The aim of this study was to determine the cytotoxic effects of C2S particles on primary human monocytes, a human monocyte cell line (THP-1) and an osteoblast-like cell line (MG-63). The proinflammatory effects of C2S particles on THP-1 were also detected. Moreover, the osteogenic effects of C2S and HA on MG-63 cells were investigated.

METHODS

Characterization of C2S and HA was performed using scanning electron microscopy (SEM), energy dispersive analysis (EDS), X-ray diffraction (XRD), Brunner-Emmett-Teller (BET) measurements and laser diffraction. The cytotoxic effect of C2S on primary human monocytes as well as THP-1 and MG-63 cells was measured using Trypan blue assays, Cell Counting Kit-8 (CCK-8) assays and flow cytometry to detect apoptosis. THP-1 human monocytes with or without lipopolysaccharide (LPS) stimulation were exposed to C2S and HA for 6 and 24h. Thereafter, the mRNA expression and protein concentrations of MMP-2, MMP-9, TIMP-2, TIMP-1 and TNF-α were evaluated using real-time PCR and ELISA, respectively. RANKL and OPG mRNA expression levels in MG-63 cells were examined using real-time PCR.

RESULTS

No significant cytotoxicity was recorded when cells were directly cultured with C2S/HA particles.

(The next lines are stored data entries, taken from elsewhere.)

Definition put_regs (f : x86regs -> x86regs) : M Proc unit :=
  modify (fun s => mkProc (image s) (m_just_reset s)
    (mkVcpu (f (v_regs (vcpu s))) (cs_selector (vcpu s)) (cs_dpl (vcpu s)) (ss_selector (vcpu s)) (ss_dpl (vcpu s)))).
Definition set_just_reset (b : bool) : M Proc unit := modify (fun s => mkProc (image s) b (vcpu s)).
Definition on_image {A} (m : M Image A) : M Proc A :=
  fun s => let (r, i) := m (image s) in (r, mkProc i (m_just_reset s) (vcpu s)).

Definition set_rip (r : x86regs) (v : Z) : x86regs :=
  mkRegs (rax r) (rbx r) (rcx r) (rdx r) (rsi r) (rdi r) (rsp r) (rbp r)
    (r8 r) (r9 r) (r10 r) (r11 r) (r12 r) (r13 r) (r14 r) (r15 r) v (rflags r).
Definition set_rflags (r : x86regs) (v : Z) : x86regs :=
  mkRegs (rax r) (rbx r) (rcx r) (rdx r) (rsi r) (rdi r) (rsp r) (rbp r)
    (r8 r) (r9 r) (r10 r) (r11 r) (r12 r) (r13 r) (r14 r) (r15 r) (rip r) v.
Definition set_r15 (r : x86regs) (v : Z) : x86regs :=
  mkRegs (rax r) (rbx r) (rcx r) (rdx r) (rsi r) (rdi r) (rsp r) (rbp r)
    (r8 r) (r9 r) (r10 r) (r11 r) (r12 r) (r13 r) (r14 r) v (rip r) (rflags r).
Definition set_rbp (r : x86regs) (v : Z) : x86regs :=
  mkRegs (rax r) (rbx r) (rcx r) (rdx r) (rsi r) (rdi r) (rsp r) v
    (r8 r) (r9 r) (r10 r) (r11 r) (r12 r) (r13 r) (r14 r) (r15 r) (rip r) (rflags r).

Definition enter_usermode : M Proc unit :=
  modify (fun s => if cs_dpl (vcpu s) =? 0 then mkProc (image s) (m_just_reset s) (mkVcpu (v_regs (vcpu s)) 0x2B 3 0x23 3) else s).
Lemma tables_wp Q X :
  Q tt (with_heap_of s (apply_writes (ptr (vm s)) (table_writes (physbase (vm s))) (h_heap (vhost s)))) ->
  wp setup_cpu_tables Q X s.
Proof.
  intros HQ. pose proof Hr as []. replace s with (with_heap_of s (h_heap (vhost s))) at 1 by (by destruct s as [[] ?]).
  unfold setup_cpu_tables. wp_step. wp_step. cbn [vm with_heap_of].
  wp_step. apply ptr_rule; [done..|]. wp_step. apply ptr_rule; [done..|]. wp_step. apply pages_rule.
  rewrite (add64_small (physbase (vm s)) INTR_ASM_ADDR) by (unfold u64, INTR_ASM_ADDR, PT_ADDR in *; lia).
  rewrite exceptions_writes by (done || (unfold PT_ADDR in *; lia)).
  wp_step. apply ptr_rule; [done..|]. wp_step. apply pages_rule. rewrite segments_writes.
  wp_step. apply tss_rule. wp_step. apply smp_rule. wp_step. apply ptr_rule; [done..|].
  wp_step. apply pages_rule. wp_step.
  replace (physbase (vm s) + INTR_ASM_ADDR) with (physbase (vm s) ⊕ INTR_ASM_ADDR) by (rewrite add64_small; [done|unfold u64, INTR_ASM_ADDR, PT_ADDR in *; lia]).
  apply page_rule; [done..|]. apply pages_rule. unfold table_writes in HQ. rewrite !apply_writes_app in HQ.
  unfold code_writes in HQ. rewrite !apply_writes_cons, Z.add_assoc in HQ. unfold st_u16, translated.
  rewrite (add64_small (physbase (vm s)) USER_ASM_ADDR), add64_small
    by (unfold u64, USER_ASM_ADDR, usercode_remote_disconnect, PT_ADDR in *; lia).
  exact HQ.
Qed.
End rules.
#[local] Transparent store_bytes le_bytes interrupts usercode.

(** ** Reading the tables as the processor does *)

(** An interrupt gate of 16 bytes. *)
Record Gate := mkGate { g_present : bool; g_dpl : Z; g_type : Z; g_selector : Z; g_ist : Z; g_offset : Z }.
Definition decode_gate (l : list Z) : Gate :=
  let attr := nth 5 l 0 in
  mkGate (Z.testbit attr 7) (attr / 32 mod 4) (attr mod 16) (u16_at l 2) (nth 4 l 0 mod 8)
    (u16_at l 0 + 2 ^ 16 * u16_at l 6 + 2 ^ 32 * field32 l 8).
(** A code or data segment descriptor of 8 bytes. *)
Record Segment := mkSegment { sd_present : bool; sd_dpl : Z; sd_code : bool; sd_writable_or_readable : bool; sd_long : bool; sd_base : Z }.
Definition decode_segment (l : list Z) : Segment :=
  let access := nth 5 l 0 in
  mkSegment (Z.testbit access 7) (access / 32 mod 4) (Z.testbit access 3) (Z.testbit access 1) (Z.testbit (nth 6 l 0) 5)
    (le_value (take 3 (drop 2 l)) + 2 ^ 24 * nth 7 l 0).

(** The port to which a handler sends: it may start with the instructions of the page-fault
    handler ([push], [mov rdi, cr2], [mov eax, [rsp+16]]) and jumps. *)
Fixpoint out_port (fuel : nat) (code : Z -> Z) (pc : Z) : option Z :=
  match fuel with
  | O => None
  | S fuel' =>
      let b := code pc in
      if b =? 0xE7 then Some (code (pc + 1))
      else if b =? 0xE9 then
        let rel := le_value [code (pc + 1); code (pc + 2); code (pc + 3); code (pc + 4)] in
        out_port fuel' code (pc + 5 + (if rel <? 2 ^ 31 then rel else rel - 2 ^ 32))
      else if (b =? 0x50) || (b =? 0x57) then out_port fuel' code (pc + 1)
      else if (b =? 0x0F) && (code (pc + 1) =? 0x20) then out_port fuel' code (pc + 3)
      else if (b =? 0x8B) && (code (pc + 1) =? 0x44) then out_port fuel' code (pc + 4)
      else None
  end.

Lemma out_port_ext fuel f g pc : (forall x, f x = g x) -> out_port fuel f pc = out_port fuel g pc.
Proof.
  intros E. revert pc. induction fuel as [|fuel IH]; intros pc; [done|]. cbn [out_port]. rewrite !E, !IH. done.
Qed.

Lemma decode_gate_bytes a : u64 a -> decode_gate (gate_bytes a) = mkGate true 0 0xE 8 1 a.
Proof.
  intros Ha. unfold u64 in Ha. unfold decode_gate, gate_bytes, IDT_bytes, set_entry, u16_at, field32.
  cbn -[Z.add Z.mul Z.modulo Z.div Z.pow Z.testbit]. f_equal. dlia.
Qed.

(** The vectors with a gate, and the exception the host is told about. *)
Definition gate_vectors : list Z := seqZ 0 15 ++ seqZ 16 5 ++ [32].
Definition stub_of (v : Z) : Z := if v <? 15 then v else if v <? 21 then v - 1 else 21.
Definition reported (v : Z) : Z := if v <? 15 then v else if v <? 21 then v - 1 else 33.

After THP-1 cells were cultured with C2S/HA for 24h, MMP-2, MMP-9 and TNF-α expression increased, whereas TIMP-2 and TIMP-1 expression decreased. Compared with HA, C2S slightly increased MMP-9 expression and slightly decreased TIMP-1 expression. The MMP: TIMP ratio increased in the C2S and HA groups; however, HA significantly increased the MMP-9: TIMP-1 ratio compared with C2S. Compared with HA, C2S caused less TNF-α production. C2S/HA did not modify the expression of proinflammatory mediators in LPS-stimulated cells. Furthermore, C2S/HA significantly increased OPG expression and slightly increased RANKL expression in MG-63 cells. C2S and HA decreased the RANKL: OPG ratio.

CONCLUSION

Our in vitro data suggest that C2S is relatively safe when directly cultured with cells. In addition, C2S may exert proinflammatory effects; however, compared with HA, C2S had fewer proinflammatory effects on THP-1. C2S and HA did not alter the LPS-induced production of proinflammatory mediators and had similar osteogenic effects on MG-63 cells.